Entrando nello specifico, dal prossimo 1 maggio Festa del Lavoro, potrebbero non essere attivi: il servizio Bibliobus, la biblioteca itinerante, nata nel 1992 da un progetto della Biblioteca dell’Isolotto e poi esteso a tutti i quartieri della città; l’alfabetizzazione informatica, ritenuta “necessaria” dall’Agenda Digitale per realizzare la cosiddetta “cittadinanza digitale”; il servizio di prestito a domicilio, tanto pubblicizzato durante la pandemia tanto da essere ripreso anche dalle reti televisive nazionali; gli orari di apertura completi della Biblioteca delle Oblate e di BiblioteCanova (no orario serale), della Biblioteca di Palagio (no apertura domenicale) e delle biblioteche di quartiere (no apertura del sabato pomeriggio), le aperture pomeridiane dei servizi al pubblico per l’Archivio Storico.

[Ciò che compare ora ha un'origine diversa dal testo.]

(** ** Bounded copies *)
Lemma write_bytes_snoc l : forall m p x,
  write_bytes m p (l ++ [x]) = store8 (write_bytes m p l) (p + Z.of_nat (length l)) x.
Proof.
  induction l as [|y l IH]; intros m p x; simpl; [by rewrite Z.add_0_r|]. rewrite IH. f_equal. lia.
Qed.

Lemma cstr_bytes m p l : mem_ok m -> cstr m p l -> Forall (fun x => 0 <= x < 256) l.
Proof.
  intros Hm Hl. apply Forall_lookup. intros i x Hi. rewrite <- (cs_chars _ _ _ Hl i x Hi). apply Hm.
Qed.

(** The characters of [l] at [p], the memory elsewhere untouched. *)
Lemma cstr_written m p l : Forall (fun x => 0 <= x < 256) l -> (forall x, x ∈ l -> x <> 0) ->
  0 <= p /\ p + Z.of_nat (length l) + 1 < W32 -> cstr (write_bytes m p (l ++ [0])) p l.
Proof.
  intros Hb Hz Hr. assert (Hb' : Forall (fun x => 0 <= x < 256) (l ++ [0])).
  { apply Forall_app. split; [done|]. apply Forall_singleton. lia. }
  split; [done| |done|].
  - intros i x Hi. pose proof (lookup_lt_Some _ _ _ Hi) as Hlt.
    rewrite load8_write_bytes, decide_True by (done || rewrite length_app; simpl; lia).
    replace (Z.to_nat (p + Z.of_nat i - p)) with i by lia. apply list_lookup_total_correct. by apply lookup_app_l_Some.
  - rewrite load8_write_bytes, decide_True by (done || rewrite length_app; simpl; lia).
    replace (Z.to_nat (p + Z.of_nat (length l) - p)) with (length l) by lia. apply list_lookup_total_correct.
    rewrite lookup_app_r, Nat.sub_diag by lia. done.
Qed.

Definition disjoint_areas (p n q k : Z) : Prop := p + n <= q \/ q + k <= p.
(** A whole %-escape sequence, from behind the % sign. *)
Lemma escape_wp zero w ll x rest fmt ap Q l s : sk_rep m l s ->
  at_text m sk_area fmt (escape_fields zero w ll ++ x :: rest) -> is_conversion x -> 0 <= w < 2147483600 ->
  0 <= fmt -> fmt + Z.of_nat (length (escape_fields zero w ll)) + 1 < W32 ->
  Q (x, Conv (fmt + Z.of_nat (length (escape_fields zero w ll)) + 1) ap (if zero then 48 else 32)
          (if w =? 0 then -1 else w) (-1) (if ll then 2 else 0) 0) s ->
  wp (while (reswitch l_mem) (Conv fmt ap 32 (-1) (-1) 0 0)) Q s.
Proof.
  intros Hs Ht Hx Hw H0 H1 HQ. unfold escape_fields in *. rewrite !length_app in H1, HQ.
  set (k1 := (if ll then 3 else 1)%nat). set (k2 := if w =? 0 then k1 else S k1).
  apply (wp_while_rounds _ (if zero then S k2 else k2)); [|subst k1 k2; destruct zero, (w =? 0), ll; simpl; lia].
  remember (fmt + Z.of_nat (length (if zero then [48] else []))) as f1 eqn:Ef1.
  rewrite <- !app_assoc in Ht. pose proof Ht as (_ & Ht1)%at_text_app. rewrite <- Ef1 in Ht1. pose proof Ht1 as (_ & Ht2)%at_text_app.
  remember (f1 + Z.of_nat (length (width_text w))) as f2 eqn:Ef2.
  set (pc := if zero then 48 else 32) in *. set (ww := if w =? 0 then -1 else w) in *.
  assert (G1 : wp_rounds (reswitch l_mem) k1 (Conv f2 ap pc ww (-1) 0 0) Q s).
  { subst k1. destruct ll; cbn [app length] in *.
    - pose proof Ht2 as (_ & _ & Ht3)%at_text_cons. pose proof Ht3 as (_ & _ & Ht4)%at_text_cons.
      eapply field_l; [done|exact Ht2|cbn [c_fmt c_lflag]; lia..|]. eapply field_l; [done|exact Ht3|cbn [c_fmt c_lflag]; lia..|].
      eapply field_conversion; [done|exact Ht4|cbn [c_fmt c_lflag]; lia..|done|]. cbn.
      by replace (f2 + 1 + 1 + 1) with (fmt + Z.of_nat (length (if zero then [48] else []) + (length (width_text w) + 2)) + 1) by lia.
    - eapply field_conversion; [done|exact Ht2|cbn [c_fmt]; lia..|done|]. cbn.
      by replace (f2 + 1) with (fmt + Z.of_nat (length (if zero then [48] else []) + (length (width_text w) + 0)) + 1) by lia. }
  assert (G2 : wp_rounds (reswitch l_mem) k2 (Conv f1 ap pc (-1) (-1) 0 0) Q s).
  { assert (exists y r, (if ll then [108; 108] else []) ++ x :: rest = y :: r /\ 0 <= y < 128 /\ ~ 48 <= y <= 57) as (y & r & Ey & Hy & Hy').
    { unfold is_conversion in Hx. destruct ll; (eexists _, _; split; [reflexivity|]); lia. }
    rewrite Ey in Ht1. eapply field_width; [done|exact Ht1|(cbn [c_fmt c_width c_precision]; lia)..|cbn [c_fmt]; rewrite <- Ef2; exact G1]. }
  subst k2 pc. rewrite Ef1 in G2. destruct zero; cbn [length] in *.
  - eapply field_zero; [done|exact Ht|cbn [c_fmt]; lia..|exact G2].
  - by rewrite Z.add_0_r in G2.
Qed.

“Al contrario di quanto proclamato sulla stampa e sui social dal Sindaco Nardella – attaccano i lavoratori- che celebra i milioni che arriveranno dal Ministero della Cultura per progetti su cultura e inclusione sociale destinati soprattutto alle periferie, la realtà è che nel bilancio 2022/2024 predisposto dalla Giunta sono state tagliate le risorse per i presídi culturali e sociali di prossimità, come le biblioteche di quartiere, sono stati eliminati due importanti progetti nati per incrementare la diffusione del servizio bibliotecario, come Bibliobus e servizio a domicilio, e viene negato un servizio fondamentale e di grande successo come l’alfabetizzazione informatica alla fascia più debole della popolazione, gli anziani. Per non parlare dell’ingente taglio ai servizi dell’Archivio Storico, sia per i servizi al pubblico che per quelli di digitalizzazione e restauro del patrimonio documentario”.

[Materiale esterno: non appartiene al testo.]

(* ===== verification/InputSpec.v ===== *)
(** * What the console reads

    The ring buffer is a queue of less than 512 characters; every key gives a
    byte; readline is an editor of one line. *)

From stdpp Require Import base gmap list numbers.
From S2P Require Import Prelude Lock Mem Str Fmt FmtSpec Serial Video Keyboard Console ConsoleSpec.

(** ** The ring buffer *)
Record ring_ok (b : cons_t) : Prop := {
  ro_r : 0 <= rpos b < 512;
  ro_w : 0 <= wpos b < 512;
  ro_bytes : forall i, 0 <= cbuf b !!! i < 256
}.
Definition pending_count (b : cons_t) : Z := (wpos b - rpos b) mod 512.
(** The characters between the two positions. *)
Definition pending (b : cons_t) : list Z :=
  (fun i => cbuf b !!! ((rpos b + i) mod 512)) <$> seqZ 0 (pending_count b).

(** One character arrives. *)
Definition feed (b : cons_t) (c : Z) : cons_t :=
  if c =? 0 then b
  else Cons (<[wpos b := c mod 256]> (cbuf b)) (rpos b) (if u32 (wpos b + 1) =? CONSOLE_BUFFER_SIZE then 0 else u32 (wpos b + 1)).
Definition feeds (l : list Z) (b : cons_t) : cons_t := foldl feed b l.
Definition nonzero (l : list Z) : list Z := filter (fun c => c <> 0) l.

Lemma feed_wpos b c : ring_ok b -> c <> 0 -> wpos (feed b c) = (wpos b + 1) mod 512.
Proof.
  intros [_ Hw _] Hc. unfold feed. zbool. cbn. rewrite u32_small by (unfold W32; lia). change CONSOLE_BUFFER_SIZE with 512.
  destruct (Z.eqb_spec (wpos b + 1) 512) as [E|E]; [by rewrite E|]. rewrite Z.mod_small by lia. done.
Qed.
Lemma feed_ok b c : ring_ok b -> ring_ok (feed b c).
Proof.
  intros Hb. destruct (decide (c = 0)) as [->|Hc]; [done|]. pose proof (feed_wpos b c Hb Hc) as Ew. destruct Hb as [H1 H2 H3].
  split; [unfold feed; by zbool|rewrite Ew; apply Z.mod_pos_bound; lia|].
  intros i. unfold feed. zbool. cbn. destruct (decide (wpos b = i)) as [->|]; [|by rewrite lookup_total_insert_ne].
  rewrite lookup_total_insert_eq. apply Z.mod_pos_bound. lia.
Qed.

(** It is appended to the queue, unless the queue is full. *)
Lemma feed_pending b c : ring_ok b -> 0 < c < 256 -> pending_count b < 511 ->
  pending (feed b c) = pending b ++ [c] /\ pending_count (feed b c) = pending_count b + 1.
Proof.
  intros Hb Hc Hn. pose proof (feed_wpos b c Hb ltac:(lia)) as Ew. destruct Hb as [H1 H2 H3].
  assert (En : pending_count (feed b c) = pending_count b + 1).
  { unfold pending_count in *. rewrite Ew. unfold feed. zbool. cbn. rewrite Zminus_mod_idemp_l.
    replace (wpos b + 1 - rpos b) with ((wpos b - rpos b) + 1) by lia. rewrite <- Zplus_mod_idemp_l. apply Z.mod_small.
    pose proof (Z.mod_pos_bound (wpos b - rpos b) 512 ltac:(lia)). lia. }
  split; [|done]. unfold pending. rewrite En. assert (H0 : 0 <= pending_count b) by (apply Z.mod_pos_bound; lia).
  assert (Ebuf : cbuf (feed b c) = <[wpos b := c]> (cbuf b) /\ rpos (feed b c) = rpos b).
  { unfold feed. zbool. cbn. by rewrite Z.mod_small by lia. }
  destruct Ebuf as [-> ->].
  assert (Epos : (rpos b + pending_count b) mod 512 = wpos b).
  { unfold pending_count. rewrite Zplus_mod_idemp_r. replace (rpos b + (wpos b - rpos b)) with (wpos b) by lia. apply Z.mod_small. done. }
  rewrite seqZ_app by lia. rewrite fmap_app. f_equal.
  - apply list_fmap_ext. intros i x Hi%lookup_seqZ. apply lookup_total_insert_ne. intros E.
    rewrite <- Epos in E. revert E. pose proof (Z.mod_pos_bound (rpos b + pending_count b) 512 ltac:(lia)). zdiv.
  - rewrite seqZ_cons, seqZ_nil by lia. rewrite Z.add_0_l. cbn. rewrite Epos. by rewrite lookup_total_insert_eq.
Qed.

Lemma feeds_pending l : forall b, ring_ok b -> Forall (fun c => 0 <= c < 256) l -> pending_count b + Z.of_nat (length (nonzero l)) < 512 ->
  pending (feeds l b) = pending b ++ nonzero l /\ ring_ok (feeds l b) /\ pending_count (feeds l b) = pending_count b + Z.of_nat (length (nonzero l)).
Proof.
  induction l as [|c l IH]; intros b Hb Hl Hn; [cbn; rewrite app_nil_r; split_and!; done || lia|].
  apply Forall_cons in Hl as [Hc Hl]. unfold nonzero in *. cbn [feeds foldl]. fold (feeds l (feed b c)). destruct (decide (c = 0)) as [->|Hc0].
  - rewrite filter_cons_False in * by tauto. by apply IH.
  - rewrite filter_cons_True in * by done. cbn [length] in Hn. destruct (feed_pending b c Hb ltac:(lia) ltac:(lia)) as [E1 E2].
    destruct (IH (feed b c)) as (I1 & I2 & I3); [by apply feed_ok|done|lia|]. rewrite I1, I3, E1, E2, <- app_assoc. cbn [length]. split_and!; done || lia.
Qed.
Lemma feeds_ok l : forall b, ring_ok b -> ring_ok (feeds l b).
Proof. induction l as [|c l IH]; intros b Hb; [done|]. by apply IH, feed_ok. Qed.
Lemma feeds_positions l : forall b, ring_ok b -> rpos (feeds l b) = rpos b /\ wpos (feeds l b) = (wpos b + Z.of_nat (length (nonzero l))) mod 512.
Proof.
  induction l as [|c l IH]; intros b Hb; [cbn; rewrite Z.add_0_r, Z.mod_small by apply Hb; done|].
  unfold nonzero in *. cbn [feeds foldl]. fold (feeds l (feed b c)). destruct (IH (feed b c) (feed_ok _ _ Hb)) as [-> ->].
  destruct (decide (c = 0)) as [->|Hc0].
  - rewrite filter_cons_False by tauto. by split.
  - rewrite filter_cons_True by done. cbn [length]. rewrite (feed_wpos _ _ Hb Hc0), Zplus_mod_idemp_l. split; [unfold feed; by zbool|f_equal; lia].
Qed.

(** The next character is taken from the front. *)
Definition pop (b : cons_t) : cons_t := Cons (cbuf b) (if u32 (rpos b + 1) =? CONSOLE_BUFFER_SIZE then 0 else u32 (rpos b + 1)) (wpos b).
Lemma pop_pending b c l : ring_ok b -> pending b = c :: l ->
  rpos b <> wpos b /\ cbuf b !!! rpos b = c /\ pending (pop b) = l /\ ring_ok (pop b) /\ pending_count (pop b) = pending_count b - 1.
Proof.
  intros [H1 H2 H3] E. assert (H0 : 0 < pending_count b).
  { assert (Hl : length (pending b) = S (length l)) by (by rewrite E). unfold pending in Hl. rewrite length_fmap, length_seqZ in Hl. lia. }
  assert (Hne : rpos b <> wpos b) by (intros Eq; unfold pending_count in H0; rewrite Eq, Z.sub_diag in H0; vm_compute in H0; discriminate).
  assert (Er : (if u32 (rpos b + 1) =? CONSOLE_BUFFER_SIZE then 0 else u32 (rpos b + 1)) = (rpos b + 1) mod 512).
  { rewrite u32_small by (unfold W32; lia). change CONSOLE_BUFFER_SIZE with 512.
    destruct (Z.eqb_spec (rpos b + 1) 512) as [Eq|Eq]; [by rewrite Eq|]. rewrite Z.mod_small by lia. done. }
  assert (En : pending_count (pop b) = pending_count b - 1).
  { unfold pending_count, pop in *. cbn. rewrite Er, Zminus_mod_idemp_r. replace (wpos b - (rpos b + 1)) with (wpos b - rpos b - 1) by lia.
    rewrite <- Zminus_mod_idemp_l. apply Z.mod_small. pose proof (Z.mod_pos_bound (wpos b - rpos b) 512 ltac:(lia)). lia. }
  unfold pending in E. rewrite seqZ_cons in E by lia. cbn [fmap list_fmap] in E. injection E as E1 E2.
  split_and!; [done| | | |done].
  - rewrite <- E1. f_equal. rewrite Z.add_0_r, Z.mod_small; done.
  - rewrite <- E2. unfold pending. rewrite En. cbn. rewrite Er. replace (Z.pred (pending_count b)) with (pending_count b - 1) by lia.
    rewrite <- (fmap_add_seqZ 1 0), <- list_fmap_compose by lia. apply list_fmap_ext. intros i x _. cbn.
    f_equal. rewrite Zplus_mod_idemp_l. f_equal. lia.
  - split; cbn; [rewrite Er; apply Z.mod_pos_bound; lia|done|done].
Qed.
Lemma pending_nil b : ring_ok b -> pending b = [] -> rpos b = wpos b.
Proof.
  intros [H1 H2 H3] E. apply fmap_nil_inv in E. assert (Hl : length (seqZ 0 (pending_count b)) = 0%nat) by (by rewrite E). rewrite length_seqZ in Hl.
  unfold pending_count in Hl. pose proof (Z.mod_pos_bound (wpos b - rpos b) 512 ltac:(lia)). assert ((wpos b - rpos b) mod 512 = 0) by lia. zdiv.
Qed.

(** ** Interrupts of the console *)
Definition with_cons (b : cons_t) (lk : Spinlock.spinlock_t) (t : term) : term := Term (com t) (vid t) (kb t) b lk (debug_lk t).

Section cons_intr.
Context (ks : kstack) (Hks : kstack_ok ks) (proc : K term Z).
(** [J n l t]: at most [n] characters are still to come, [l] have come;
    [Jend l t]: the device has no more. *)
Context (J : Z -> list Z -> term -> Prop) (Jend : list Z -> term -> Prop).
Context (Hstable : forall n l t b lk, J n l t -> J n l (with_cons b lk t)).
Context (Hend : forall l t b lk, Jend l t -> Jend l (with_cons b lk t)).
Context (Hproc : forall n l t, J n l t -> 0 <= n -> wp proc (fun c t' =>
  cons t' = cons t /\ cons_lk t' = cons_lk t /\ (c = -1 /\ Jend l t' \/ 0 <= c < 256 /\ 0 < n /\ J (n - 1) (l ++ [c]) t')) t).

Lemma cons_intr_wp n t Q : J n [] t -> 0 <= n < 4294967296 -> ring_ok (cons t) -> cons_lk t = Spinlock.free_lock ->
  (forall l t', Jend l t' -> cons t' = feeds l (cons t) -> Forall (fun c => 0 <= c < 256) l -> cons_lk t' = Spinlock.free_lock -> Q tt t') ->
  wp (cons_intr ks proc) Q t.
Proof.
  intros HJ Hn Hr Hlk HQ. unfold cons_intr. do 2 wp_step. cbn [lget l_cons_lk]. rewrite Hlk. unfold Spinlock.free_lock.
  eapply wp_of_eq; [by apply Spinlock.acquire_free|]. set (t1 := lset l_cons_lk _ t).
  assert (HJ1 : J n [] t1) by (apply (Hstable n [] t (cons t) (Spinlock.held_lock ks) HJ)). wp_step.
  apply (wp_mono _ (fun _ t' => exists l, Jend l t' /\ cons t' = feeds l (cons t) /\ Forall (fun c => 0 <= c < 256) l)).
  2: { intros [] t' (l & He & Ec & Hl). wp_step. eapply wp_of_eq; [apply Spinlock.release_any|]. eapply HQ; [|exact Ec|exact Hl|done].
       apply (Hend l t' (cons t') Spinlock.free_lock He). }
  apply (wp_while_bound _ (fun k _ t' => 0 <= k - 1 /\ exists l, J (k - 1) l t' /\ cons t' = feeds l (cons t) /\ Forall (fun c => 0 <= c < 256) l) _ (n + 1));
    [|split; [lia|]; exists []; replace (n + 1 - 1) with n by lia; split_and!; done|lia].
  intros k [] t' (Hk & l & HJ' & Ec & Hl) _. wp_step. eapply wp_mono; [by apply Hproc|].
  intros c t2 (Ec2 & _ & [[-> He]|(Hc & Hkp & HJ2)]).
  - zbool. wp_step. exists l. split_and!; [done|congruence|done].
  - zbool. assert (Hl' : Forall (fun c => 0 <= c < 256) (l ++ [c])) by (apply Forall_app_2; [done|by apply Forall_singleton]).
    destruct (Z.eqb_spec c 0) as [->|Hc0].
    + wp_step. exists (k - 1). split; [|lia]. split; [lia|]. exists (l ++ [0]). split_and!; [done| |done].
      unfold feeds in *. rewrite foldl_app. cbn [foldl]. unfold feed at 1. cbn. congruence.
    + assert (Hr2 : ring_ok (cons t2)) by (rewrite Ec2, Ec; by apply feeds_ok). do 3 wp_step.
      wp_step; [pose proof (ro_w _ Hr2); unfold in_array, CONSOLE_BUFFER_SIZE; lia|]. do 4 wp_step.
      exists (k - 1). split; [|lia]. split; [lia|]. exists (l ++ [c]). split_and!; [|unfold feeds; rewrite foldl_app|done].
      * cbn. exact (Hstable _ _ t2 _ (cons_lk t2) HJ2).
      * cbn [foldl]. fold (feeds l (cons t)). rewrite <- Ec, <- Ec2. unfold feed. zbool. reflexivity.
Qed.
End cons_intr.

Un situazione che, oltre sulla cittadinanza (che si vedrebbe interrompere anche servizi storici come il Bibliobus o di stampo sociale come l’alfabetizzazione digitale) ricadrebbe pesantemente sulle lavoratrici e lavoratori,  che si troveranno a fare i conti “con circa 2000 ore in meno al mese e che non hanno, al momento, nemmeno il riconoscimento di punteggi dedicati ai titoli di servizio da far valere nei prossimi concorsi previsti per il progetto di reinternalizzazione di questi servizi. Non possiamo che leggere queste mosse come un segno di assoluto disinteresse da parte di quest’Amministrazione verso i servizi bibliotecari e archivistici e verso chi, da oltre 15 anni, li garantisce”.

Ed ecco ciò che le lavoratrici e i lavoratori delle biblioteche e dell’Archivio Storico del Comune di Firenze chiedono: “Chiediamo che vengano finalmente mantenute le tante promesse fatte e che non si perda ulteriore tempo: per garantire la continuità di tutti i servizi anche con il prossimo appalto, nel bilancio 2022/2024 ci dovranno essere tutte le risorse necessarie. Non accettiamo servizi spot, da accendere e spegnere a piacimento, ne va della tenuta occupazionale di tanti lavoratori e della stessa qualità del servizio”.